I can't imagine having to do this with an unconscious diver, on the other hand sending someone up from let's say 60m would be a death sentence or at least this was my assumption until Dr. Mitchells comments. I do know a GUE instructor personally who assisted in a oxtox event with long deco and managed to bring the victum up completing a part of the deco, however I don't remember the details so can't comment on that.

I'm going to rethink, what to do in these scenarios, and also will check gag straps. I know they are standard on some models (revo I believe). But it's not really a GUE (jj) thing, so need to check on this and how it work with our current procedures (probably won't in gas sharing events).

Thanks all who commented, it's been interesting and I learned new things.
 
Interesting, though difficult to apply to an OC long hose & stages configuration (over here rebreather are forbidden, so never got to use one).
My buddy used to dive for the French navy and he mentioned this gag system but putting it on the stages it seems like a double edge sword to me : if you switch to the wrong stage and gag it then...
 
Or just hang tight and let them regain consciousness.
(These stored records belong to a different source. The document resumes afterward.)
Lemma getline_plain line (size : Z) l (c : Z) ks st :
  holds line (Z.to_nat size) l -> lenz l < size -> size < 2^31 -> plain c -> ch_in st = c :: ks ->
  exists line' st', getline_step line size (lenz l) st = Done (line', lenz (gl_key size l c), None) st' /\
    holds line' (Z.to_nat size) (gl_key size l c) /\ lenz (gl_key size l c) < size /\ ch_in st' = ks.
Proof.
  intros (x & -> & Hln & Hnz) Hl Hs (Hu & H4 & H10 & H13) Hi. unfold is_u8 in Hu.
  unfold getline_step, bind at 1, chSequentialStreamRead. rewrite ch_read, Hi. cbn [obind fst snd Z.eqb].
  change (default 0 (head [c])) with c. unfold gl_key.
  rewrite (proj2 (Z.eqb_neq c 4)), (proj2 (Z.eqb_neq c 13)), (proj2 (Z.eqb_neq c 10)) by done. cbn [orb].
  assert (ch_in (ch_recv st) = ks) as Hr by (by rewrite ch_recv_in, Hi).
  destruct ((c =? 8) || (c =? 127)) eqn:E8.
  - destruct l as [|d l _] using rev_ind.
    + change (lenz []) with 0. cbn [Z.ltb Z.compare]. unfold bind, chSequentialStreamPut. rewrite ch_put.
      cbn [obind mret']. eexists _, _. split; [done|]. split; [by exists x|]. by rewrite ch_send_in.
    + rewrite removelast_last. rewrite lenz_app in *. change (lenz [d]) with 1 in *.
      rewrite (proj2 (Z.ltb_lt _ _)) by lia. unfold bind, chSequentialStreamPut. rewrite ch_put. cbn [obind].
      rewrite ch_put. cbn [obind]. rewrite ch_put. cbn [obind mret'].
      apply Forall_app in Hnz as [Hnz _]. replace (lenz l + 1 - 1) with (lenz l) by lia.
      eexists _, _. split; [done|]. split; [|split; [lia|by rewrite !ch_send_in]].
      exists ([d] ++ x). by rewrite <-app_assoc in *.
  - rewrite u32_small by (unfold is_u32; lia).
    replace (lenz l <? size - 1) with (lenz l + 1 <? size) by lia.
    destruct (Z.leb_spec 32 c); cbn [andb]; [|eexists _, _; split; [done|by split; [exists x|]]].
    destruct (Z.ltb_spec (lenz l + 1) size).
    + unfold bind, chSequentialStreamPut. rewrite ch_put. cbn [obind]. unfold line_store.
      destruct x as [|y x]; [rewrite app_nil_r in Hln; lia|]. rewrite buf_set_mid. cbn [obind mret'].
      eexists _, _. rewrite lenz_app. change (lenz [c]) with 1. split; [done|].
      split; [|split; [lia|by rewrite ch_send_in]]. exists x.
      split; [by rewrite <-app_assoc|]. split; [rewrite <-Hln; len_tac|].
      apply Forall_app. split; [done|]. constructor; [lia|done].
    + unfold bind, chSequentialStreamPut. rewrite ch_put. cbn [obind mret'].
      eexists _, _. split; [done|]. split; [by exists x|]. by rewrite ch_send_in.
Qed.

(** The enter key. *)
Lemma getline_enter line (size : Z) l (c : Z) ks st :
  holds line (Z.to_nat size) l -> lenz l < size -> c = 13 \/ c = 10 -> ch_in st = c :: ks ->
  exists x st', getline_step line size (lenz l) st = Done (l ++ 0 :: x, lenz l, Some false) st' /\
    holds (l ++ 0 :: x) (Z.to_nat size) l /\ ch_in st' = ks.
Proof.
  intros (x & -> & Hln & Hnz) Hl Hc Hi.
  unfold getline_step, bind at 1, chSequentialStreamRead. rewrite ch_read, Hi. cbn [obind fst snd Z.eqb].
  change (default 0 (head [c])) with c. assert (ch_in (ch_recv st) = ks) as Hr by (by rewrite ch_recv_in, Hi).
  destruct x as [|y x]; [rewrite app_nil_r in Hln; lia|].
  assert (Done (l ++ 0 :: x, lenz l, Some false) (ch_text crlf (ch_recv st)) =
    (chprintf crlf [] ;;; let! line := line_store (l ++ y :: x) (lenz l) 0 in mret' (line, lenz l, Some false)) (ch_recv st)) as E.
  { unfold bind. rewrite printf_lit by reflexivity. cbn [obind]. unfold line_store.
    by rewrite buf_set_mid. }
  exists x, (ch_text crlf (ch_recv st)).
  split; [|split; [exists (0 :: x); split; [done|]; split; [rewrite <-Hln; len_tac|done]|by rewrite ch_text_in]].
  rewrite E. by destruct Hc as [-> | ->].
Qed.

Lemma getline_loop_ok (rounds : nat) line (size : Z) l ks (c : Z) rest st :
  holds line (Z.to_nat size) l -> lenz l < size -> size < 2^31 -> Forall plain ks -> c = 13 \/ c = 10 ->
  ch_in st = ks ++ c :: rest -> (length ks < rounds)%nat ->
  exists x st', getline_loop rounds line size (lenz l) st =
      Done (foldl (gl_key size) l ks ++ 0 :: x, false) st' /\
    holds (foldl (gl_key size) l ks ++ 0 :: x) (Z.to_nat size) (foldl (gl_key size) l ks) /\ ch_in st' = rest.
Proof.
  intros HH Hl Hs HF Hc. revert rounds line l st HH Hl.
  induction HF as [|k ks Hk _ IH]; intros rounds line l st HH Hl Hi Hr; (destruct rounds as [|rounds]; [lia|]);
    cbn [getline_loop]; unfold bind at 1.
  - destruct (getline_enter line size l c rest st HH Hl Hc Hi) as (x & st' & E & HH' & Hi').
    rewrite E. cbn. eauto 6.
  - destruct (getline_plain line size l k (ks ++ c :: rest) st HH Hl Hs Hk Hi) as (line' & st' & E & HH' & Hl' & Hi').
    rewrite E. cbn [obind fst snd foldl]. apply IH; [done|done|done|simpl in Hr; lia].
Qed.

(** The whole function. *)
Lemma shellGetLine_ok (rounds : nat) line (size : Z) ks (c : Z) rest st :
  lenz line = size -> 0 < size < 2^31 -> Forall plain ks -> c = 13 \/ c = 10 ->
  ch_in st = ks ++ c :: rest -> (length ks < rounds)%nat ->
  exists x st', shellGetLine rounds line size st = Done (gl_text size ks ++ 0 :: x, false) st' /\
    lenz (gl_text size ks ++ 0 :: x) = size /\ nonzero (gl_text size ks) /\ ch_in st' = rest.
Proof.
  intros Hln Hs HF Hc Hi Hr. unfold shellGetLine, line_store, bind.
  destruct line as [|y line]; [simpl in Hln; lia|]. rewrite buf_set_head.
  cbn [app mret' obind].
  destruct (getline_loop_ok rounds (0 :: line) size [] ks c rest st) as (x & st' & E & (z & Ez & Hz & Hnz) & Hi'); try done.
  - exists (0 :: line). split; [done|]. split; [|constructor]. rewrite length_cons in *. lia.
  - simpl. lia.
  - lia.
  - exists x, st'. split; [done|]. split; [|done]. unfold gl_text. lia.
Qed.

(** The end of the channel. *)
Lemma shellGetLine_eof (rounds : nat) line (size : Z) ks st :
  lenz line = size -> 0 < size < 2^31 -> Forall plain ks -> ch_in st = ks -> (length ks < rounds)%nat ->
  exists line' st', shellGetLine rounds line size st = Done (line', true) st' /\ lenz line' = size.
Proof.
  intros Hln Hs HF Hi Hr. unfold shellGetLine, line_store, bind.
  destruct line as [|y line]; [simpl in Hln; lia|]. rewrite buf_set_head. cbn [app mret' obind].
  assert (forall rounds line l st, holds line (Z.to_nat size) l -> lenz l < size -> ch_in st = ks ->
    (length ks < rounds)%nat ->
    exists line' st', getline_loop rounds line size (lenz l) st = Done (line', true) st' /\ lenz line' = size) as HL.
  { clear -HF Hs. induction HF as [|k ks Hk _ IH]; intros rounds line l st HH Hl Hi Hr;
      (destruct rounds as [|rounds]; [lia|]); cbn [getline_loop]; unfold bind at 1.
    - unfold getline_step, bind, chSequentialStreamRead. rewrite ch_read, Hi. cbn.
      destruct HH as (x & _ & Hx & _). eexists _, _. split; [done|]. lia.
    - destruct (getline_plain line size l k ks st HH Hl ltac:(lia) Hk Hi) as (line' & st' & E & HH' & Hl' & Hi').
      rewrite E. cbn [obind fst snd]. apply IH; [done|done|done|simpl in Hr; lia]. }
  apply (HL rounds (0 :: line) []); [|simpl; lia|done|done].
  exists (0 :: line). split; [done|]. split; [|constructor]. rewrite length_cons in *. lia.
Qed.

(** ** The session *)

Context (compiler platform board date time : list Z) (timeNow : M S Z).
Abbreviation shell_loop := (Shell.shell_loop compiler platform board date time timeNow).
Abbreviation run_words := (run_words compiler platform board date time timeNow).

Lemma shell_loop_ok (rounds : nat) scp line ks (c : Z) rest st :
  lenz line = SHELL_MAX_LINE_LENGTH -> Forall plain ks -> c = 13 \/ c = 10 ->
  ch_in st = ks ++ c :: rest -> (length ks <= rounds)%nat ->
  exists line' st',
    oeq (shell_loop (Datatypes.S rounds) scp line st)
        ((let! quit := run_words scp (words (in_delim blanks) (gl_text SHELL_MAX_LINE_LENGTH ks)) in
          if quit then mret' tt else shell_loop rounds scp line') st') /\
    lenz line' = SHELL_MAX_LINE_LENGTH /\ ch_in st' = rest.
Proof.
  intros Hln HF Hc Hi Hr. cbn [Shell.shell_loop]. unfold bind at 1.
  rewrite printf_lit by reflexivity. cbn [obind].
  destruct (shellGetLine_ok (Datatypes.S rounds) line SHELL_MAX_LINE_LENGTH ks c rest (ch_text (str "ch> ") st))
    as (x & st' & E & Hx & Hnz & Hi'); [done|done|done|done|by rewrite ch_text_in|lia|].
  exists (gl_text SHELL_MAX_LINE_LENGTH ks ++ 0 :: x), st'. split; [|done].
  unfold bind at 1. rewrite E. cbn [obind fst snd]. unfold bind.
  apply obind_proper; [by apply run_line_ok|]. intros q st1. reflexivity.
Qed.
End getline.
Ones “action” can simply be patience.
I had a tox in 2010. Fortunately for me, I was at 6m and recognised the symptoms so I hit the up button on my wing. On the surface I shouted at the boat that I was toxing and the crew guy dived in and hauled me out onto the deck.

Once I knew I was safe, I relaxed and instantly started fitting. It was 25 minutes before I came around and was faced with the winchman from the helicopter that the Coastguard had scrambled.

I doubt that I'd have been so lucky if I'd toxed underwater and been kept there whilst I was undergoing a grand-mal seizure.
 
Dunno. I have seen postictal patients being very disoriented with discoordinated movements, even though conscious. My point is that sitting around at depth with a postictal, unconscious or impaired diver and hoping to keep their airway secure has very specific risks - both to the rescuer and to the victim.
After I came around from my tox (see above post), I was taken by helicopter to the local A&E before being transferred to the chamber at DDRC in Plymouth.

I have no recollection of being on the chopper and only vague memories of everything else that day, including many hours in the chamber being treated for a suspected brain bend that was diagnosed due to my ongoing confusion. I wasn't bent.

If I'd come round underwater after a 25 minute seizure, the outcome would probably not been positive.
 
Hello Harry,

This is not quite true. The other mitigation (which I personally use) that is much less complicated and expensive than a FFM is a mouthpiece retainer device. The Drager gag strap is the best designed one in my opinion...
THIS ^^^

It was after a discussion with Simon in Bikini 2014 that I was convinced of the efficacy of using a gag strap, specifically the Drager one.

I've used one ever since and would hate to be without it now.